Production of Ice cream tableFor most people, the phrase ice cream conjures up memories of warm summers, slurping melted cones, banana splits, hot fudge sundaes, or buying a 99 cone from the local shop. Ice cream is the ultimate old- fashioned treat. This dessert has a history that stretches across the globe, with different countries enjoying various versions such as kulfi in India, gelato in Italy, and mochi in Japan. It seems every country has its own spin on the delicious frozen confection that we call ice cream.
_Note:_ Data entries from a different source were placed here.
Record channels_after {X} (m : Method X) (x : X) (b b' : dockerQueryBroker) : Prop := MkChannelsAfter {
  ca_subbed : ∀ t, subbed b' t ↔ (subbed b t ∧ removed m ≠ Some t) ∨ added m x = Some t;
  ca_open : ∀ ch v, own m x ≠ Some ch → bk_channels b !! ch = Some (ChanOpen v) →
    ∃ v', bk_channels b' !! ch = Some (ChanOpen v') ∧ (v = true → v' = true);
  ca_fresh : ∀ t, added m x = Some t → bk_channels b !! t.2 = None ∧ is_open b' t.2;
  ca_work : ∀ t, subbed b t → work t.1.1 t.1.2 b' → work t.1.1 t.1.2 b ∨ signalled b' t.2;
  ca_panicked : bk_panicked b' = bk_panicked b;
}.

(** ** Subscriptions *)
Lemma subscribed_subscribe key ch S key' ch' :
  subscribed key' ch' (subscribe key ch S) ↔ subscribed key' ch' S ∨ (key', ch') = (key, ch).
Proof.
  unfold subscribed, subscribe. rewrite lookup_insert. case_decide as Hk; [subst; cbn|].
  - rewrite elem_of_union, elem_of_singleton. split; [intros [->|?]; auto|intros [?|[= ->]]; auto].
  - split; [auto|]. by intros [?|[= -> ->]].
Qed.
Lemma subscribed_unsubscribe key ch S key' ch' :
  subscribed key' ch' (unsubscribe key ch S) ↔ subscribed key' ch' S ∧ (key', ch') ≠ (key, ch).
Proof.
  unfold subscribed, unsubscribe. destruct (S !! key) as [chs|] eqn:HS.
  - assert (default ∅ ((if decide (chs ∖ {[ch]} = ∅) then delete key S else <[key := chs ∖ {[ch]}]> S) !! key') =
             if decide (key' = key) then chs ∖ {[ch]} else default ∅ (S !! key')) as ->.
    { case_decide as He; case_decide as Hk; subst.
      - by rewrite lookup_delete_eq, He.
      - by rewrite lookup_delete_ne.
      - by rewrite lookup_insert_eq.
      - by rewrite lookup_insert_ne. }
    case_decide as Hk; [subst; rewrite HS; cbn; set_solver|]. split; [intros ?; split; congruence|tauto].
  - split; [|tauto]. intros Hin. split; [done|]. intros [= -> ->]. rewrite HS in Hin. set_solver.
Qed.
Section task.
Context `{StateJSON} `{PathResolver} `{AgentLibraries}.
Lemma executeDockerTask_asks pulledTask action resource params :
  parseDockerTaskParams (at_ParamsJson pulledTask) (at_Type pulledTask) = Ok (action, resource, params) →
  every_op (only_asks (action, resource, dtp_ID params, dtp_Force params, dtp_RemoveVolumes params))
    (executeDockerTask pulledTask).
Proof.
  intros Hparse. unfold executeDockerTask, on_error, AgentTasks.step, executeTaskStep. rewrite Hparse. cbn [of_text prog_bind]. every_op.
  all: unfold reportTaskStepState, failing, succeed, failTask, reportTaskCompletion, uploadTaskLog, report, call,
    taskExecutionID, storeCompletion, clear, with_runtime, persist_runtime, persistTaskExecution,
    removeTaskExecutionState; every_op.
  split; [reflexivity|by intros].
Qed.
End task.

(** ** From a request of a client to the engine of the node *)
Inductive DockerRequest :=
| AskAction (containerID : string) (action : ContainerAction)
| AskRemoveContainer (containerID : string) (force removeVolumes : bool)
| AskRemoveNetwork (networkID : string)
| AskRemoveVolume (volumeName : string)
| AskRemoveImage (imageID : string) (force : bool).
(** The one change of the engine a request is about. *)
Definition wanted (r : DockerRequest) : option EngineCall :=
  match r with
  | AskAction id CONTAINER_ACTION_START => Some (CallContainerStart id)
  | AskAction id CONTAINER_ACTION_STOP => Some (CallContainerStop id)
  | AskAction id CONTAINER_ACTION_RESTART => Some (CallContainerRestart id)
  | AskAction _ CONTAINER_ACTION_UNSPECIFIED => None
  | AskRemoveContainer id force removeVolumes => Some (CallContainerRemove id force removeVolumes)
  | AskRemoveNetwork id => Some (CallNetworkRemove id)
  | AskRemoveVolume name => Some (CallVolumeRemove name)
  | AskRemoveImage id force => Some (CallImageRemove id force)
  end.

Section requests.
Context `{DnsState} `{GitState} `{!Environment} `{SQLite} `{ParamsJSON} `{DockerParamsJSON}.
Context `{StateJSON} `{PathResolver} `{AgentLibraries} `{DockerEngine}.
Context (cfg : ControllerConfig).

Definition send (ctx : Context_) (header nodeID : string) (r : DockerRequest) : M TaskActionResponse :=
  match r with
  | AskAction id action => RunContainerAction cfg ctx header nodeID id action
  | AskRemoveContainer id force removeVolumes => RemoveContainer cfg ctx header nodeID id force removeVolumes
  | AskRemoveNetwork id => RemoveNetwork cfg ctx header nodeID id
  | AskRemoveVolume name => RemoveVolume cfg ctx header nodeID name
  | AskRemoveImage id force => RemoveImage cfg ctx header nodeID id force
  end.
(** The task a request becomes. *)
Definition request_task (r : DockerRequest) : option (string * DockerParams) :=
  match r with
  | AskAction id action => (λ c, (c.1, MkDockerParams c.2 "container" id None None)) <$> container_action action
  | AskRemoveContainer id force removeVolumes =>
      Some (TypeDockerRemoveContainer, MkDockerParams "remove" "container" id (Some force) (Some removeVolumes))
  | AskRemoveNetwork id => Some (TypeDockerRemoveNetwork, MkDockerParams "remove" "network" id None None)
  | AskRemoveVolume name => Some (TypeDockerRemoveVolume, MkDockerParams "remove" "volume" name None None)
  | AskRemoveImage id force => Some (TypeDockerRemoveImage, MkDockerParams "remove" "image" id (Some force) None)
  end.

Lemma store_Ok {A} wrap (call : DB → result StoreError (DB * A)) w w' a :
  store wrap call w = (w', Ok a) → ∃ db, call db = Ok (w_db w', a).
Proof.
  intros (w1 & n & _ & Hc)%bind_Ok. exists (w_db w1). unfold call_db in Hc.
  destruct (call (w_db w1)) as [[db x]|]; [|done]. by injection Hc as <- <-.
Qed.
Lemma created_row uuid t record db db' created : CreateTask uuid t record db = Ok (db', created) →
  tasks db' !! rec_TaskID created = Some (inserted_row created) ∧ rec_Type created = rec_Type record ∧
  rec_NodeID created = rec_NodeID record ∧ rec_ParamsJSON created = rec_ParamsJSON record ∧
  rec_Status created = (if decide (rec_Status record = "") then StatusPending else rec_Status record).
Proof.
  unfold CreateTask, prepareTaskRecord. intros Hrun. do 2 (case_decide; [discriminate Hrun|]). cbn in Hrun.
  destruct (insertTaskRecord db _) as [db1|] eqn:Hins; [|done]. injection Hrun as <- <-.
  apply insertTaskRecord_Ok in Hins as [_ ->]. cbn [tasks set_tasks]. by rewrite lookup_insert_eq.
Qed.
Lemma log_file_db (Hdb : ∀ n db, env_db n db = db) w : w_db (create_log_file w).1 = w_db w.
Proof.
  unfold create_log_file, attempt, file_io, mbind, M_bind, yield_. cbn. destruct (env_io (w_tick w)); cbn; apply Hdb.
Qed.
Lemma create_node_task_Ok (Hdb : ∀ n db, env_db n db = db) ctx header nodeID taskType paramsJSON w w' record :
  nodeID ≠ "" → create_node_task cfg ctx header nodeID taskType paramsJSON w = (w', Ok record) →
  ∃ row, tasks (w_db w') !! rec_TaskID record = Some row ∧ tc_node_id (tk_core row) = Some nodeID ∧
    tc_type (tk_core row) = taskType ∧ tk_params_json row = nullableString paramsJSON ∧ tk_status row = StatusPending.
Proof.
  intros Hid Hrun. unfold create_node_task, create in Hrun. succeeded.
  match goal with Hs : store _ _ _ = _ |- _ => apply store_Ok in Hs as [db Hs]; 
    apply created_row in Hs as (Hrow & Hty & Hnode & Hparams & Hstatus) end.
  match goal with
  | He : emit _ ?x = (?y, _), Hlog : create_log_file ?y = (?z, _) |- _ =>
      pose proof (log_file_db Hdb y) as Hkeep; rewrite Hlog in Hkeep; injection He as <-
  end.
  cbn in Hkeep, Hrow. rewrite <-Hkeep in Hrow. eexists. split; [exact Hrow|]. cbn in *.
  rewrite Hty, Hnode, Hparams, Hstatus. unfold nullableString. by rewrite decide_False.
Qed.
Since the turn of the century and the development of the ice cream cone, the worldwide growth in consumption has been phenomenal, with over 12 billion litres of ice cream consumed each year in the USA and China alone. The growth of low-fat, organic and dairy-free ice cream is changing the production landscape. Ice cream manufacturers are, in turn, seeking to maximise the nutritional benefits of the products they sell. Table 1 outlines the ice cream consumption in selected countries (litres/capita) in comparison to Ireland.

Ice cream production

The production of ice cream involves mixing the ingredients together, followed by pasteurisation. It is then homogenised, a process that allows the distribution of fat into as many separate small fat globules as possible. After homogenisation there is a cooling and ageing process. The mixture is left to age for 4-24 hours and during this time all the dry ingredients are hydrated and the fat is crystallised. The product is then frozen in a continuous freezer and air incorporation takes place. When the ice cream leaves the continuous freezer at -5˚C, approximately 50% of the water is frozen. The final process is hardening, which freezes out most of the water at -40˚C.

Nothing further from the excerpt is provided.